### [Task directions]
Every line from the one with "grid_frame (fold_left (load_corner" to the one with "Theorem run_keeps_grid (iso", including those two, is to be copied exactly; all other lines of the entries below are left out.

### [Data listing]
>>>>
Lemma load_corner_grid (iso : real) s (p : Z) :
  grid_frame (load_corner iso s p) = grid_frame s.
Proof. unfold load_corner. destruct (_ >? _)%real; reflexivity. Qed.

Lemma cell_step_grid (iso : real) s : grid_frame (cell_step T iso s) = grid_frame s.
Proof.
  unfold cell_step. rewrite process_cube_grid. cbn [fold_left].
  rewrite !load_corner_grid. reflexivity.
Qed.

Lemma pass_keeps_frame (iso : real) s :
  pass_frame (compute_intersection_points iso s) = pass_frame s.
Proof.
  unfold compute_intersection_points.
  apply loop_obs; [reflexivity |]. intros s3.
  apply loop_obs; [reflexivity |]. intros s4.
  apply loop_obs; [reflexivity |]. intros s5. apply intersection_step_frame.
Qed.

Lemma load_corners_view (iso : real) (l : list Z) s :
  edge_view (fold_left (load_corner iso) l s) = edge_view s /\
  grid_frame (fold_left (load_corner iso) l s) = grid_frame s /\
  mesh_frame (fold_left (load_corner iso) l s) = mesh_frame s.
Proof.
  revert s. induction l as [|p l IH]; intros s; cbn [fold_left]; [repeat split |].
  destruct (IH (load_corner iso s p)) as (A & B & C). rewrite A, B, C.
  unfold load_corner. destruct (_ >? _)%real; repeat split.
Qed.

Lemma load_corners_wf (iso : real) (l : list Z) s :
  mesh_wf s -> mesh_wf (fold_left (load_corner iso) l s).
Proof.
  intros W. destruct (load_corners_view iso l s) as (_ & _ & M).
  set (c := fold_left _ l s) in *. clearbody c. unfold mesh_frame in M.
  injection M as A B C D E F' G'. unfold mesh_wf. rewrite A, B, C, D, E, F'. exact W.
Qed.

(** X8. What [run] never writes: the method flag, the samples and the sizes
    are as before; the cell pass leaves the edge maps as the
    edge-intersection pass wrote them; the edge-intersection pass adds no
    triangle and prints no diagnostic. *)
Theorem run_keeps_grid (iso : real) s :
  let s1 := compute_intersection_points iso s in
  let s2 := run T iso s in
  (_originalMC s2 = _originalMC s /\ _data s2 = _data s /\
   _size_x s2 = _size_x s /\ _size_y s2 = _size_y s /\ _size_z s2 = _size_z s) /\
  (_x_verts s2 = _x_verts s1 /\ _y_verts s2 = _y_verts s1 /\ _z_verts s2 = _z_verts s1) /\
  (_ntrigs s1 = _ntrigs s /\ _triangles s1 = _triangles s /\ stdout s1 = stdout s).
Proof.
  intros s1 s2.
  assert (G : grid_frame s2 = grid_frame s1).
  { unfold s2, run. fold s1.
    apply loop_obs; [reflexivity |]. intros s3.
    apply loop_obs; [reflexivity |]. intros s4.
    apply loop_obs; [reflexivity |]. intros s5. apply cell_step_grid. }
  assert (F : pass_frame s1 = pass_frame s) by apply pass_keeps_frame.
  clearbody s1 s2. unfold grid_frame in G. unfold pass_frame in F.
  injection G as G1 G2 G3 G4 G5 G6 G7 G8.
  injection F as F1 F2 F3 F4 F5 F6 F7 F8 F9 F10 F11 F12 F13.
  repeat split; congruence.
Qed.

(** ** Grids without cells *)

Lemma for_loop_empty (setv : Z -> MC -> MC) (n : Z) (body : MC -> MC) s :
  n <= 0 -> for_loop setv n body s = setv 0 s.
Proof.
  intros H. unfold for_loop. replace (Z.to_nat n) with 0%nat by lia.
  replace (Z.max 0 n) with 0 by lia. reflexivity.
Qed.

(** X9. A grid with at most one point along some axis has no cell: [run]
    adds no triangle and prints no diagnostic, and the vertices are those
    of the edge-intersection pass. *)
Theorem run_on_thin_grid (iso : real) s :
  _size_x s <= 1 \/ _size_y s <= 1 \/ _size_z s <= 1 ->
  let s1 := compute_intersection_points iso s in
  let s2 := run T iso s in
  _ntrigs s2 = _ntrigs s /\ _triangles s2 = _triangles s /\ stdout s2 = stdout s /\
  _nverts s2 = _nverts s1 /\ _vertices s2 = _vertices s1.
Proof.
  intros Hthin s1 s2.
  assert (F : pass_frame s1 = pass_frame s) by apply pass_keeps_frame.
  set (I := fun s3 : MC => _size_x s3 = _size_x s /\ _size_y s3 = _size_y s /\
                           _size_z s3 = _size_z s).
  assert (I1 : I s1).
  { unfold pass_frame in F. clearbody s1. injection F as _ Fx Fy Fz _. repeat split; assumption. }
  assert (M : mesh_frame s2 = mesh_frame s1).
  { unfold s2, run. fold s1. clearbody s1.
    destruct Hthin as [Hx | [Hy | Hz]].
    - refine (proj2 (loop_frame mesh_frame I with_k _ _ s1 _ _ _ I1));
        [reflexivity | reflexivity |].
      intros s3 I3.
      refine (loop_frame mesh_frame I with_j _ _ s3 _ _ _ I3);
        [reflexivity | reflexivity |].
      intros s4 I4.
      rewrite for_loop_empty by (destruct I4 as (E & _); lia).
      split; [exact I4 | reflexivity].
    - refine (proj2 (loop_frame mesh_frame I with_k _ _ s1 _ _ _ I1));
        [reflexivity | reflexivity |].
      intros s3 I3.
      rewrite for_loop_empty by (destruct I3 as (_ & E & _); lia).
      split; [exact I3 | reflexivity].
    - rewrite for_loop_empty by (destruct I1 as (_ & _ & E); lia). reflexivity. }
  unfold mesh_frame in M. unfold pass_frame in F. clearbody s1 s2.
  injection M as M1 M2 M3 M4 M5 M6 M7.
  injection F as F1 F2 F3 F4 F5 F6 F7 F8 F9 F10 F11 F12 F13.
  repeat split; congruence.
Qed.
<<<<
### [Response area]
  grid_frame (fold_left (load_corner iso) l s) = grid_frame s /\
  mesh_frame (fold_left (load_corner iso) l s) = mesh_frame s.
Proof.
  revert s. induction l as [|p l IH]; intros s; cbn [fold_left]; [repeat split |].
  destruct (IH (load_corner iso s p)) as (A & B & C). rewrite A, B, C.
  unfold load_corner. destruct (_ >? _)%real; repeat split.
Qed.

Lemma load_corners_wf (iso : real) (l : list Z) s :
  mesh_wf s -> mesh_wf (fold_left (load_corner iso) l s).
Proof.
  intros W. destruct (load_corners_view iso l s) as (_ & _ & M).
  set (c := fold_left _ l s) in *. clearbody c. unfold mesh_frame in M.
  injection M as A B C D E F' G'. unfold mesh_wf. rewrite A, B, C, D, E, F'. exact W.
Qed.

(** X8. What [run] never writes: the method flag, the samples and the sizes
    are as before; the cell pass leaves the edge maps as the
    edge-intersection pass wrote them; the edge-intersection pass adds no
    triangle and prints no diagnostic. *)
Theorem run_keeps_grid (iso : real) s :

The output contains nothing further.